Jamón de Guijuelo

Guijuelo es un pueblo del sudeste de la provincia de Salamanca, que se alza hasta los mil metros de altura y que huele a jamón, a Jamón de Guijuelo. Todo comenzó allá por el año 1880 cuando unos vecinos del lugar cayeron en la cuenta de los buenos dineros que otros, vecinos de otros lugares, estaban haciendo vendiendo la chacinería de los cerdos que les compraban, por lo que decidieron empezar a sacrificar los cerdos ellos mismos. Eran los tiempos en los que –como sucedía en otros lugares- las familias se reunían entorno a las matanzas, algo que ya cada vez sucede menos.

Sin embargo, habría de esperarse hasta finalizada la Primera Guerra Mundial para que la producción artesanal de jamones aumentase a proporciones industriales que, por el aumento de género, permitiesen vender género en otros puntos de España y aún del extranjero.
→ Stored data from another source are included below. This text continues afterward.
Definition common_dimes_put (env : client_env) (l : lib) (var_name : string) (ver size ndim : Z) (lb ub : list Z) (buf : list byte)
    : option (lib * list (Z * dcmsg) * Z) :=
  if negb (is_dimes_lib_init l) || negb (is_ndim_within_bound max_ndim ndim) then Some (l, [], - EINVAL)
  else with_dimes l (l, [], - EINVAL) (fun c =>
    lo ← user_coord ndim lb;
    hi ← user_coord ndim ub;
    '(c, sent, err) ← dimes_client_put env c var_name ver size (Z.to_nat ndim) lo hi buf;
    Some (set_dimes l (d_client c), sent, err)).

Definition common_dimes_get (env : client_env) (l : lib) (var_name : string) (ver size ndim : Z) (lb ub : list Z) (buf : list byte)
    : option (lib * list (Z * dcmsg) * (Z + dget_result)) :=
  if negb (is_dimes_lib_init l) || negb (is_ndim_within_bound max_ndim ndim) then Some (l, [], inl (- EINVAL))
  else with_dimes l (l, [], inl (- EINVAL)) (fun c =>
    lo ← user_coord ndim lb;
    hi ← user_coord ndim ub;
    '(c, sent, r) ← dimes_client_get env c var_name ver size (Z.to_nat ndim) lo hi buf;
    Some (set_dimes l (d_client c), sent, inr r)).

Definition with_store (l : lib) (f : dmem -> dimes_storage -> option (dmem * dimes_storage * Z)) : option (lib * Z) :=
  with_dimes l (l, - EINVAL) (fun c =>
    '(m, s, err) ← f (dc_mem c) (dc_store c);
    Some (set_dimes l (d_client (set_memory (set_objects c s (dc_next_obj c)) m (dc_drh c))), err)).

Definition common_dimes_put_sync_all (env : mem_env) (l : lib) := with_store l (dimes_client_put_sync_all env).
Definition common_dimes_put_sync_group (env : mem_env) (l : lib) (group_name : string) :=
  with_store l (fun m s => dimes_client_put_sync_group env m s group_name).
Definition common_dimes_put_set_group (l : lib) (group_name : option string) :=
  with_store l (fun m s => let '(s, err) := dimes_client_put_set_group s group_name in Some (m, s, err)).
Definition common_dimes_put_unset_group (l : lib) :=
  with_store l (fun m s => let '(s, err) := dimes_client_put_unset_group s in Some (m, s, err)).

(** ** Lemmas *)

Lemma map_cget_take n (l : list Z) : (n <= length l)%nat -> map (cget l) (seq 0 n) = take n l.
Proof.
  intros Hn. apply list_eq. intros i. change (map (cget l) (seq 0 n)) with (cget l <$> seq 0 n). rewrite list_lookup_fmap.
  destruct (decide (i < n)%nat) as [Hi|Hi].
  - rewrite lookup_seq_lt, lookup_take_lt by done. cbn. unfold cget. rewrite nth_lookup.
    by destruct (lookup_lt_is_Some_2 l i ltac:(lia)) as [x ->].
  - rewrite lookup_seq_ge, lookup_take_ge by lia. done.
Qed.

Lemma cget_take n (l : list Z) i : (i < n)%nat -> cget (take n l) i = cget l i.
Proof. intros Hi. unfold cget. by rewrite !nth_lookup, lookup_take_lt. Qed.

(** The box of the arguments of a call. *)
Definition user_box (ndim : Z) (lb ub : list Z) : bbox :=
  mk_bbox (Z.to_nat ndim) (take (Z.to_nat ndim) lb) (take (Z.to_nat ndim) ub).

Lemma user_coord_some ndim a c : user_coord ndim a = Some c -> 0 <= ndim <= Z.of_nat (length a) /\ c = take (Z.to_nat ndim) a.
Proof. unfold user_coord. destruct (_ && _) eqn:E; [|done]. intros [= <-]. zbool. split; [lia|done]. Qed.

Lemma api_odsc_spec var_name ver size ndim lb ub o : api_odsc var_name ver size ndim lb ub = Some o ->
  o = mk_odsc (String.substring 0 153 var_name) column_major (-1) (u32 ver) (user_box ndim lb ub) (u64 size).
Proof.
  unfold api_odsc. destruct (user_coord ndim lb) as [l|] eqn:El; [|done]. destruct (user_coord ndim ub) as [u|] eqn:Eu; [|done].
  cbn [mbind option_bind]. intros [= <-]. apply user_coord_some in El as [Hl ->], Eu as [Hu ->].
  unfold client_odsc, user_box. rewrite !map_cget_take by (rewrite length_take; lia). by rewrite !take_take, Nat.min_id.
Qed.

Lemma api_odsc_total var_name ver size ndim lb ub : 0 <= ndim <= Z.of_nat (length lb) -> ndim <= Z.of_nat (length ub) ->
  api_odsc var_name ver size ndim lb ub =
    Some (mk_odsc (String.substring 0 153 var_name) column_major (-1) (u32 ver) (user_box ndim lb ub) (u64 size)).
Proof.
  intros Hl Hu. destruct (api_odsc var_name ver size ndim lb ub) as [o|] eqn:E; [by rewrite (api_odsc_spec _ _ _ _ _ _ _ E)|].
  exfalso. unfold api_odsc, user_coord in E. rewrite !(proj2 (andb_true_iff _ _)) in E by (split; apply Z.leb_le; lia). done.
Qed.

Lemma memcpy_bounds A ao B bo len A' : memcpy A ao B bo len = Some A' ->
  ao + len <= Z.of_nat (length A) /\ bo + len <= Z.of_nat (length B).
Proof. unfold memcpy. destruct (_ && _) eqn:E; [|done]. intros _. zbool. lia. Qed.

(** The buffer of a new object has the bytes of the caller. *)
Lemma alloc_with_data_bytes ptr fresh o d od : obj_data_alloc_with_data ptr fresh o d = Some od ->
  obj_desc od = o /\ forall i, 0 <= i < obj_data_size o -> at_ (data od) i = at_ d i.
Proof.
  unfold obj_data_alloc_with_data. cbn [data obj_data_alloc].
  pose proof (u64_range (size o * bbox_volume (bb o))) as Hr. fold (obj_data_size o) in Hr.
  destruct (memcpy _ 0 d 0 (obj_data_size o)) as [A'|] eqn:E; [|done]. cbn [mbind option_bind]. intros [= <-]. split; [done|].
  destruct (memcpy_bounds _ _ _ _ _ _ E) as [H1 H2]. intros i Hi. cbn [set_data data].
  destruct (memcpy_spec (take (Z.to_nat (obj_data_size o)) fresh) 0 d 0 (obj_data_size o)) as (A2 & E2 & _ & Ha); try lia.
  rewrite E in E2. injection E2 as <-. rewrite Ha by lia.
  rewrite (proj2 (andb_true_iff _ _)) by (split; [apply Z.leb_le|apply Z.ltb_lt]; lia). f_equal. lia.
Qed.

(** What a successful put sends. *)
Lemma put_emits env send malloc ptr fresh l var_name ver size ndim lb ub buf l' r :
  common_dspaces_put env send malloc ptr fresh l var_name ver size ndim lb ub buf = Some (l', [r], 0) ->
  exists o, api_odsc var_name ver size ndim lb ub = Some o /\ pr_odsc r = o /\
    forall i, 0 <= i < obj_data_size o -> at_ (pr_bytes r) i = at_ buf i.
Proof.
  unfold common_dspaces_put. destruct (_ || _); [done|]. destruct (deref l) as [s|]; [|done]. cbn [mbind option_bind].
  destruct (api_odsc _ _ _ _ _ _) as [o|]; [|done]. cbn [mbind option_bind]. destruct (malloc _); [|done].
  destruct (obj_data_alloc_with_data ptr fresh o buf) as [od|] eqn:Eo; [|done]. cbn [mbind option_bind].
  destruct (alloc_with_data_bytes _ _ _ _ _ Eo) as [Ho Hb]. unfold put_done, dcg_obj_put.
  destruct (syncop_next _) as [d op]. destruct (e_msg _ _); [|done].
  destruct (send <? 0) eqn:Es; [cbn; rewrite Es; intros [=]|]. rewrite (proj2 (Z.ltb_ge (Z.of_nat op) 0)) by lia.
  intros [= <- <-]. exists o. split; [done|]. split; [exact Ho|exact Hb].
Qed.

(** The bytes of the cells of a box. *)
Lemma cell_at_ext b sz d d' n p k : (1 <= num_dims b)%nat -> in_box b p -> 0 <= k < sz -> box_card b * sz <= n ->
  (forall i, 0 <= i < n -> at_ d i = at_ d' i) -> cell_at b sz d p k = cell_at b sz d' p k.
Proof.
  intros Hd Hp Hk Hn H. unfold cell_at. apply H. pose proof (lin_range b (cget p) _ (in_box_inb b p Hd Hp)) as Hl.
  replace (S (num_dims b - 1)) with (num_dims b) in Hl by lia. rewrite weight_card in Hl. nia.
Qed.
End interface.
Definition dcrpc_announce_cp_all (net : net_env) (dc : dart_client) (hreg : hdr_register) (data : cells) :
    option (dart_client * Z) :=
  let dc := set_dc_nums (hr_num_sp hreg) (hr_num_cp hreg) dc in
  let min := pm_id (hr_pm_cp hreg) in
  peer ← rpc_server_find (dc_peers dc) 0;
  if negb (msg_ok net 0) || negb (data_ok net 0) then Some (dc, - ENOMEM)
  else
    let me := set_id (pm_id (dc_ptlmap dc) + min) (dc_ptlmap dc) in
    let dc := set_dc_me me (dc_self dc) (set_dc_min min min (min + 1) (set_dc_peers (change_id 0 min (dc_peers dc)) dc)) in
    if recv_err net 0 <? 0 then Some (dc, recv_err net 0)
    else
      entries ← receive (Z.to_nat (dc_num_cp dc + dc_num_sp dc)) data;
      let '(l, self) := add_all (pm_address me) (fun p => pm_id p =? min) entries (dc_peers dc) (dc_self dc) in
      Some (dc_registered (set_dc_me (own_id me self) self (set_dc_peers l dc)), 0).

(** [dc_disseminate_dc_mpi] at a process that is not the master: the values
    broadcast are those of the master. *)
Definition dc_receive_mpi (dc : dart_client) (ncp nsp : Z) (data : cells) : option dart_client :=
  entries ← receive (Z.to_nat (ncp + nsp)) data;
  let dc := set_dc_nums nsp ncp dc in
  let '(l, self) := add_all (pm_address (dc_ptlmap dc)) (fun _ => false) entries (dc_peers dc) (dc_self dc) in
  let dc := set_dc_me (own_id (dc_ptlmap dc) self) self (set_dc_peers l dc) in
  Some (set_dc_flags (num_unreg dc) true true (dc_registered dc)).

(** The broadcast of the master. *)
Definition dc_broadcast_mpi (dc : dart_client) : option cells :=
  fill (Z.to_nat (dc_num_cp dc + dc_num_sp dc)) (dc_peers dc).

Definition dc_disseminate_app (net : net_env) (peer : ptlid_map) (hreg : hdr_register) (data : list ptlid_map) :
    option (list packet * Z) :=
  announce net (pm_id peer) (hr_num_cp hreg) (take (Z.to_nat (hr_num_cp hreg)) data) (sp_announce_app hreg).

(** The entries of another application; the master passes them on. *)
Definition install_app_cp (net : net_env) (dc : dart_client) (hreg : hdr_register) (data : list ptlid_map) :
    option (dart_client * list packet) :=
  let dc := set_dc_nums (dc_num_sp dc) (dc_num_cp dc + Z.of_nat (length data))
    (set_dc_peers (add_peers data (dc_peers dc)) dc) in
  self ← dc_self dc;
  if pm_id self =? cp_min_rank dc then
    ms ← announce_each (fun p => dc_disseminate_app net p hreg data)
      (filter (fun p => pm_appid p = pm_appid self /\ pm_id p <> pm_id self) (dc_peers dc));
    Some (dc, ms)
  else Some (dc, []).

(** [dcrpc_sp_announce_app] and its completion.  Before the registration the
    handler waits; a process that is neither the master nor completely
    registered puts the message aside. *)
Definition dcrpc_sp_announce_app (net : net_env) (dc : dart_client) (hreg : hdr_register) (data : cells) :
    option (dart_client * list packet * Z) :=
  if negb (dc_f_reg dc) then None
  else
    self ← dc_self dc;
    let from := if pm_id self =? cp_min_rank dc then 0 else cp_min_rank dc in
    peer ← rpc_server_find (dc_peers dc) from;
    if negb (msg_ok net from) || negb (data_ok net from) then Some (dc, [], - ENOMEM)
    else if recv_err net from <? 0 then Some (dc, [], recv_err net from)
    else
      entries ← receive (Z.to_nat (hr_num_cp hreg)) data;
      if dc_f_reg_all dc || (pm_id self =? cp_min_rank dc) then
        '(dc, ms) ← install_app_cp net dc hreg entries; Some (dc, ms, 0)
      else Some (set_dc_lists (dc_rank_cnt dc) ((hreg, map Some entries) :: deferred dc) dc, [], 0).

Definition dcrpc_unregister_cp (net : net_env) (dc : dart_client) (id : Z) : option (dart_client * list packet * Z) :=
  let dc := set_dc_flags (num_unreg dc + 1) (dc_f_reg dc) (dc_f_reg_all dc) dc in
  peer ← rpc_server_find (dc_peers dc) id;
  self ← dc_self dc;
  if negb (msg_ok net id) then Some (dc, [], - ENOMEM)
  else if send_err net id <? 0 then Some (dc, [], send_err net id)
  else Some (dc, [(id, cn_unregister (pm_id self))], 0).

Definition dc_service (net : net_env) (dc : dart_client) (m : msg) : option (dart_client * list packet * Z) :=
  match m with
  | sp_announce_cp hreg data => '(dc, err) ← dcrpc_announce_cp net dc hreg data; Some (dc, [], err)
  | cp_announce_cp hreg data => '(dc, err) ← dcrpc_announce_cp_all net dc hreg data; Some (dc, [], err)
  | sp_announce_app hreg data => dcrpc_sp_announce_app net dc hreg data
  | cn_unregister _ => Some (set_dc_flags (num_unreg dc) false (dc_f_reg_all dc) dc, [], 0)
  | cn_unregister_cp id => dcrpc_unregister_cp net dc id
  | _ => None
  end.

(** [dc_unregister_mpi], and [dc_unregister] of the master once all other
    processes are done: the message to the master server. *)
Definition dc_unregister (net : net_env) (dc : dart_client) : option (list packet * Z) :=
  self ← dc_self dc;
  if pm_id (dc_ptlmap dc) =? cp_min_rank dc then
    peer ← rpc_server_find (dc_peers dc) 0;
    if negb (msg_ok net (pm_id peer)) then Some ([], - ENOMEM)
    else if send_err net (pm_id peer) <? 0 then Some ([], send_err net (pm_id peer))
    else Some ([(pm_id peer, cn_unregister (pm_id self))], 0)
  else Some ([], 0).

(** ** The system channels are those of the barrier *)

Lemma elem_of_powers n : forall x y, y ∈ powers n x <-> exists j, (j < n)%nat /\ y = x * 2 ^ Z.of_nat j.
Proof.
  induction n as [|n IH]; intros x y; cbn [powers].
  - split; [by intros ?%not_elem_of_nil|]. intros (j & Hj & _). lia.
  - rewrite elem_of_cons, IH. split.
    + intros [->|(j & Hj & ->)]; [exists 0%nat; split; [lia|cbn; lia]|].
      exists (S j). split; [lia|]. rewrite Nat2Z.inj_succ, Z.pow_succ_r by lia. lia.
    + intros (j & Hj & ->). destruct j as [|j]; [left; cbn; lia|right].
      exists j. split; [lia|]. rewrite Nat2Z.inj_succ, Z.pow_succ_r by lia. lia.
Qed.

Lemma elem_of_link_targets n k a : (k < n)%nat -> Z.of_nat n <= 2 ^ 30 ->
  a ∈ link_targets (Z.of_nat n) (Z.of_nat k) <-> exists j, (j < rounds n)%nat /\ a = Z.of_nat (next_of n k j).
Proof.
  intros Hk Hn. assert (Hr : log2_ceil (Z.of_nat n) = Z.of_nat (rounds n)) by (apply np_rounds; lia).
  unfold link_targets. rewrite Hr, Nat2Z.id. rewrite list_elem_of_fmap.
  assert (E : forall j, (if Z.of_nat n - 1 <? 1 * 2 ^ Z.of_nat j + Z.of_nat k then (1 * 2 ^ Z.of_nat j + Z.of_nat k) mod Z.of_nat n
      else 1 * 2 ^ Z.of_nat j + Z.of_nat k) = Z.of_nat (next_of n k j)).
  { intros j. unfold next_of. rewrite Nat2Z.inj_mod, Nat2Z.inj_add, Nat2Z.inj_pow.
    rewrite Z.mul_1_l, (Z.add_comm (2 ^ _)). change (Z.of_nat 2) with 2.
    destruct (Z.ltb_spec (Z.of_nat n - 1) (Z.of_nat k + 2 ^ Z.of_nat j)); [done|].
    rewrite Z.mod_small; [done|]. pose proof (Z.pow_pos_nonneg 2 (Z.of_nat j)). lia. }
  split.
  - intros (y & -> & (j & Hj & ->)%elem_of_powers). exists j. split; [done|]. cbv zeta. apply E.
  - intros (j & Hj & ->). exists (1 * 2 ^ Z.of_nat j). split; [cbv zeta; by rewrite E|].
    apply elem_of_powers. by exists j.
Qed.

(** A cell that is marked stays marked. *)
Lemma check_step_mono me k chk a i : chk !! i = Some true -> check_step me k chk a !! i = Some true.
Proof.
  intros H. unfold check_step. set (c1 := if k =? me then _ else _).
  assert (H1 : c1 !! i = Some true).
  { subst c1. case_if; [|done]. destruct (decide (Z.to_nat a = i)) as [<-|]; [|by rewrite list_lookup_insert_ne].
    apply list_lookup_insert_eq. by eapply lookup_lt_Some. }
  case_if; [|done]. destruct (decide (Z.to_nat k = i)) as [<-|]; [|by rewrite list_lookup_insert_ne].
  apply list_lookup_insert_eq. by eapply lookup_lt_Some.
Qed.

Lemma check_step_length me k chk a : length (check_step me k chk a) = length chk.
Proof. unfold check_step. repeat case_if; by rewrite ?length_insert. Qed.

(** A property of the marks that the steps preserve holds at the end, and the
    mark of one step is kept. *)
Lemma foldl_keeps {A B} (P : A -> Prop) (f : A -> B -> A) l : forall a, P a -> (forall a b, P a -> P (f a b)) -> P (foldl f a l).
Proof. induction l as [|b l IH]; intros a H Hf; [done|]. cbn. apply IH; auto. Qed.

Lemma foldl_marks {A B} (P Q : A -> Prop) (f : A -> B -> A) l b a : b ∈ l -> Q a -> (forall a b, Q a -> Q (f a b)) ->
  (forall a, Q a -> P (f a b)) -> (forall a b, P a -> P (f a b)) -> P (foldl f a l).
Proof.
  intros (l1 & l2 & ->)%list_elem_of_split Ha HQ Hb HP. rewrite foldl_app. cbn.
  apply foldl_keeps; [|done]. apply Hb. by apply foldl_keeps.
Qed.

Lemma check_sp_marks me n k a i : 0 <= k < n -> a ∈ link_targets n k ->
  (forall chk, length chk = Z.to_nat n -> check_step me k chk a !! i = Some true) -> check_sp me n !! i = Some true.
Proof.
  intros Hk Ha Hm. unfold check_sp.
  set (Q := fun chk : list bool => length chk = Z.to_nat n).
  apply (foldl_marks (fun c => c !! i = Some true) Q _ _ k).
  - apply elem_of_seqZ. lia.
  - apply length_replicate.
  - intros c b Hc. apply foldl_keeps; [done|]. intros. unfold Q. by rewrite check_step_length.
  - intros c Hc. apply (foldl_marks (fun c => c !! i = Some true) Q _ _ a); [done|done| |done|].
    + intros. unfold Q. by rewrite check_step_length.
    + intros. by apply check_step_mono.
  - intros c b Hc. apply (foldl_keeps (fun c => c !! i = Some true)); [done|]. intros. by apply check_step_mono.
Qed.

Lemma check_sp_next n r j : (r < n)%nat -> Z.of_nat n <= 2 ^ 30 -> (j < rounds n)%nat ->
  check_sp (Z.of_nat r) (Z.of_nat n) !! next_of n r j = Some true /\
  check_sp (Z.of_nat (next_of n r j)) (Z.of_nat n) !! r = Some true.
Proof.
  intros Hr Hn Hj. assert (Hlt : (next_of n r j < n)%nat) by (apply next_lt; lia).
  assert (Ht : Z.of_nat (next_of n r j) ∈ link_targets (Z.of_nat n) (Z.of_nat r)) by (apply elem_of_link_targets; eauto).
  split; (eapply check_sp_marks; [|exact Ht|]; [lia|]); intros chk Hc; unfold check_step.
  - rewrite Z.eqb_refl, !Nat2Z.id. case_if; [|apply list_lookup_insert_eq; lia].
    destruct (decide (r = next_of n r j)) as [<-|]; [apply list_lookup_insert_eq; rewrite length_insert; lia|].
    rewrite list_lookup_insert_ne by done. apply list_lookup_insert_eq. lia.
  - rewrite (Z.eqb_refl (Z.of_nat (next_of n r j))), !Nat2Z.id. case_if; apply list_lookup_insert_eq; rewrite ?length_insert; lia.
Qed.

(** Two servers that exchange a message of the barrier have a system channel:
    the one with the greater id opened it. *)
Lemma sys_links_barrier n r j : (r < n)%nat -> Z.of_nat n <= 2 ^ 30 -> (j < rounds n)%nat ->
  let s := next_of n r j in
  if (s <? r)%nat then Z.of_nat s ∈ sys_links (Z.of_nat r) (Z.of_nat n)
  else s = r \/ Z.of_nat r ∈ sys_links (Z.of_nat s) (Z.of_nat n).
Proof.
  intros Hr Hn Hj s. destruct (check_sp_next n r j Hr Hn Hj) as [H1 H2]. fold s in H1, H2. unfold sys_links.
  destruct (Nat.ltb_spec s r); [|destruct (decide (s = r)); [by left|right]].
  - destruct (decide (s = 0%nat)) as [->|]; [apply list_elem_of_here|]. apply list_elem_of_further, list_elem_of_filter.
    rewrite Nat2Z.id. split; [done|]. apply elem_of_seqZ. lia.
  - destruct (decide (r = 0%nat)) as [->|]; [apply list_elem_of_here|]. apply list_elem_of_further, list_elem_of_filter.
    rewrite Nat2Z.id. split; [done|]. apply elem_of_seqZ. lia.
Qed.

(** ** Buffers *)

Lemma receive_map n l : (n <= length l)%nat -> receive n (map Some l) = Some (take n l).
Proof.
  intros H. unfold receive. rewrite length_map, (proj2 (Nat.leb_le _ _)) by done.
  rewrite <- fmap_take. generalize (take n l). clear. intros l. induction l as [|x l IH]; [done|]. cbn. by rewrite IH.
Qed.

Lemma receive_prefix n l rest : (n <= length l)%nat -> receive n (map Some l ++ rest) = Some (take n l).
Proof.
  intros H. rewrite <- (receive_map n l H). unfold receive.
  rewrite !(proj2 (Nat.leb_le _ _)) by (rewrite ?length_app, length_map; lia).
  rewrite take_app_le by (rewrite length_map; lia). done.
Qed.

Lemma announce_all_ok dest cap entries mk : Z.of_nat (length entries) <= cap ->
  announce all_ok dest cap entries mk =
    Some ([(dest, mk (map Some entries ++ replicate (Z.to_nat cap - length entries) None))], 0).
Proof.
  intros H. unfold announce. cbn. rewrite (proj2 (Z.ltb_ge cap 0)) by lia. cbn. unfold fill.
  by rewrite (proj2 (Nat.leb_le _ _)) by lia.
Qed.

Lemma announce_each_ok send f l : (forall p, p ∈ l -> send p = Some ([f p], 0)) -> announce_each send l = Some (map f l).
Proof.
  induction l as [|p l IH]; intros H; [done|]. cbn. rewrite H by apply list_elem_of_here. cbn.
  rewrite IH by (intros; apply H; by apply list_elem_of_further). done.
Qed.
(* ===== verification/MembershipSystem.v ===== *)
(** * The processes of a deployment and their lists of peers

    The master server, the other servers and the master processes of the
    applications, with the operations of [Membership] and the messages
    between them.  Messages between two processes arrive in the order they
    were sent; the master server takes the requests of the clients in any
    order.  A step runs one handler to its end: handlers call
    [rpc_process_event] after some messages, which may run other handlers
    inside them; those runs are not steps here ([nested_unregister_follows_null]
    is one that goes wrong).  The messages of the master of an application
    to its other processes are not followed.  Nothing fails ([all_ok]).

    The theorems hold for every sequence of steps: no handler that is not
    interrupted by another writes or reads outside a buffer or follows a NULL
    pointer; the ids of the processes are
    unique and those of an application consecutive; the counters count; the
    servers agree on the members; a registered application knows all servers
    and its own processes. *)

From stdpp Require Import gmap relations.
From S2P Require Import Prelude Membership.

#[local] Open Scope Z_scope.

(** ** The deployment *)

Record slave := mk_sl { sl_ds : dart_server; sl_q : list msg }.
Record client := mk_cl { cl_dc : dart_client; cl_q : list msg; cl_unreg : bool }.

(** [ms] and [mq] are the master server and the requests of the clients to
    it; the other servers and the masters of the applications are kept by id,
    with the messages under way to them.  [sys_open] are the servers whose
    system channel to the master is open. *)
Record sys := mk_sys {
  ms : dart_server; mq : list msg; slaves : gmap Z slave; clients : gmap Z client; sys_open : gset Z; booted : bool }.

Inductive event :=
  | ev_server (addr : sockaddr_in)
  | ev_sys (k : Z)
  | ev_boot
  | ev_app (appid : Z) (addrs : list sockaddr_in)
  | ev_master (i : nat)
  | ev_slave (k : Z)
  | ev_client (c : Z)
  | ev_unreg (c : Z).

Definition push_sl (m : msg) (x : slave) : slave := mk_sl (sl_ds x) (sl_q x ++ [m]).
Definition push_cl (m : msg) (x : client) : client := mk_cl (cl_dc x) (cl_q x ++ [m]) (cl_unreg x).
La Historia del Jamón de Guijuelo da un giro fundamental cuando, ya en los años 80 del pasado siglo, un grupo de industriales y ganaderos de Guijuelo, con el apoyo y asesoramiento de técnicos del Instituto Nacional de Denominación de Origen del Ministerio de Agricultura, Pesca y Alimentación y de la Conserjería de Agricultura y Ganadería de la Junta de Castilla y León, unieron trabajo, dedicación y esfuerzo para lograr que el jamón de Guijuelo fuese considerado una Denominación de Origen y, en ese punto de la Historia, estamos ahora.